Earlier this summer, the world learned of two global cyberattacks known as WannaCry and NotPetya. From the beginning, it appeared that both of these attacks were classic examples of ransomware, leveraging cryptocurrencies such as Bitcoin to extort monies from businesses whose only hope of regaining access to their networks, systems and information was to pay the attackers.
In the weeks that followed these attacks and into August of this year, however, more information came to light about both WannaCry and NotPetya, particularly the true costs associated with each.
Typically, when we asses costs of a ransomware attack, we focus on how much cyberattackers were able to extort from their victims. In the case of these attacks, however, the amount of monies paid was small, relatively speaking. In both attacks combined, the bad guys walked away with roughly $140,000 USD, a pretty small haul considering the scope and effort associated with the attacks. (Source: Bloomberg Technology, “Europe’s Cyber Victims Are Racking Up Hundreds of Millions in Costs,” by Aaron Ricadela, August 3, 2017).
The true costs, however, and one of the reasons these attacks have more accurately been described as pseudo-ransomware attacks, are much higher, and speak not to amounts paid to the attackers, but to lost sales, revenues, factory downtime and associated lost profits incurred as a result of system and network outages.
According to reports, the following companies were hit the hardest by these cyberattacks, suffering millions of dollars in losses:
- “Nivea skin-cream maker Beiersdorf AG said [ ] that Petya cost [$41.5 million] in first-half sales. The company has yet to report the costs of held inventory and halted production in 17 plants. Computers at its Hamburg headquarters and nearly 160 global offices were also knocked off-line.” (Source: Bloomberg Technology).
- “Reckitt Benckiser in the UK was also hit as the company lost £90m ($115 million USD) in sales after the attack. It was reported that the company was manufacturing at “less than full capacity” till July. The attacks wiped out 2000 servers and 15,000 laptops.” (Source: International Business Times, “Wannacry and Petya: Companies hit by the attacks have lost hundreds of millions in costs,” by Immanuel Jotham, August 4, 2017).
- “…Maersk has revealed the financial impact the NotPetya attack had…the total cost for dealing with the outbreak will land somewhere in the $200 to $300 million range. NotPetya-related costs contributed to a $264 million quarterly loss despite revenues rising from $8.7 billion to $9.6 billion year-over-year. (Source: Forbes, “NotPetya Ransomware Attack Cost Shipping Giant Maersk Over $200 Million,” by Lee Mathews, August 16, 2017).

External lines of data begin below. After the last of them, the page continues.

(** *** [evaluate_networks] (lines 80-111) *)

(** The loop of lines 101-104 over the call it makes, [play] standing for
    [self.play_game(network_a, network_b)]. *)
Fixpoint tally_loop (play : M W float) (games : nat) (network_a_wins : Z)
    : M W Z :=
  match games with
  | O => mret network_a_wins
  | S games' =>
      network_a_result ← play;
      tally_loop play games'
        (if positive_result network_a_result then network_a_wins + 1
         else network_a_wins)
  end.

Definition arena_loop (fuel : nat) (games : nat) (network_a network_b : handle)
    (network_a_wins : Z) : M W Z :=
  tally_loop (play_game fuel network_a network_b) games network_a_wins.

(** The results of [games] calls in a row, and the wins among them: what
    the loop of [evaluate_networks] folds into [network_a_wins]. *)
Fixpoint play_results (play : M W float) (games : nat) : M W (list float) :=
  match games with
  | O => mret []
  | S games' =>
      r ← play;
      rs ← play_results play games';
      mret (r :: rs)
  end.

Definition play_games (fuel : nat) (games : nat) (network_a network_b : handle)
    : M W (list float) :=
  play_results (play_game fuel network_a network_b) games.

Definition tally (results : list float) : Z :=
  Z.of_nat (length (List.filter positive_result results)).

Definition true_divide (a b : Z) : M W float :=
  if b =? 0 then throw ZeroDivisionError
  else if quotient_overflows a b then throw OverflowError
  else mret (true_quotient a b).

(** Lines 99-111 over the call of line 102. *)
Definition evaluate_networks_over (play : M W float)
    (network_a network_b : handle) (num_games : Z) (threshold : float)
    : M W handle :=
  log (EvArena network_a network_b num_games);;
  network_a_wins ← tally_loop play (Z.to_nat num_games) 0;
  win_rate ← true_divide network_a_wins num_games;
  if PrimFloat.ltb threshold win_rate then mret network_a
  else mret network_b.

Definition evaluate_networks (fuel : nat) (network_a network_b : handle)
    (num_games : Z) (threshold : float) : M W handle :=
  evaluate_networks_over (play_game fuel network_a network_b)
    network_a network_b num_games threshold.

(** *** [self_play] (lines 179-222) *)

Definition with_rng {A} (f : Rng → A * Rng) : M W A :=
  λ w, let '(a, g) := f (rng w) in Return a (mkWorld (nets w) g (trace w)).

Definition np_random_choice (n : nat) (p : list float) : M W nat :=
  λ w, match random_choice n p (rng w) with
       | Some (a, g) => Return a (mkWorld (nets w) g (trace w))
       | None => Raise ValueError
       end.

Fixpoint episode_loop (fuel : nat) (self : AlphaZeroNano) (model : handle)
    (game_state : State) (player : Z) (game_states : list (State * list float))
    : M W (State * list (State * list float)) :=
  if truthy (getGameEnded game_state player) then mret (game_state, game_states)
  else match fuel with
       | O => throw OutOfFuel
       | S fuel' =>
           p ← get_net model;
           policy ← with_rng (apv_mcts game_state p (num_simulations self)
                                (c_parameter self));
           let game_states' := game_states ++ [(game_state, policy)] in
           action ← np_random_choice getActionSize policy;
           let '(game_state', player') :=
             getNextState game_state player action in
           episode_loop fuel' self model game_state' player' game_states'
       end.

(** The same loop, keeping whose turn it was at each recorded state (the
    source does not keep it). *)
Fixpoint episode_turns (fuel : nat) (self : AlphaZeroNano) (model : handle)
    (game_state : State) (player : Z) (turns : list Z) : M W (list Z) :=
  if truthy (getGameEnded game_state player) then mret turns
  else match fuel with
       | O => throw OutOfFuel
       | S fuel' =>
           p ← get_net model;
           policy ← with_rng (apv_mcts game_state p (num_simulations self)
                                (c_parameter self));
           action ← np_random_choice getActionSize policy;
           let '(game_state', player') :=
             getNextState game_state player action in
           episode_turns fuel' self model game_state' player' (turns ++ [player])
       end.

- “French construction giant Saint-Gobain said the attack led to downtime of IT systems and supply chain disruptions. The NotPetya attack has had a negative impact of €220 million ($258 million) on sales and €65 million ($76 million) on operating income in the first half of 2017. Until the end of the year, total losses are expected to rise to €330 million ($387 million). (Source: SecurityWeek, “NotPetya Attack Costs Big Companies Millions,” by Eduard Kovacs, August 17, 2017).
In short, the WannaCry and NotPetya cyberattacks were less about cybertheft and more about global business disruption. And experts expect more to come. “Kaspersky Labs’ quarterly report suggests that the trend is likely here to stay for now, as waves of increasingly sophisticated hacks further the veiled aims of shadowy individual actors and governments alike.” (Source: TechCrunch, “More pseudo-ransomware attacks are probably on the way,” by Taylor Hatmaker, August 8, 2017).
As always, be vigilant and invest in preparedness to defend against these types of cyberattacks. Only those leadership teams that are alert and ready will be able to forcefully repel and address the next “wolf in wolf’s clothing” cyberattack.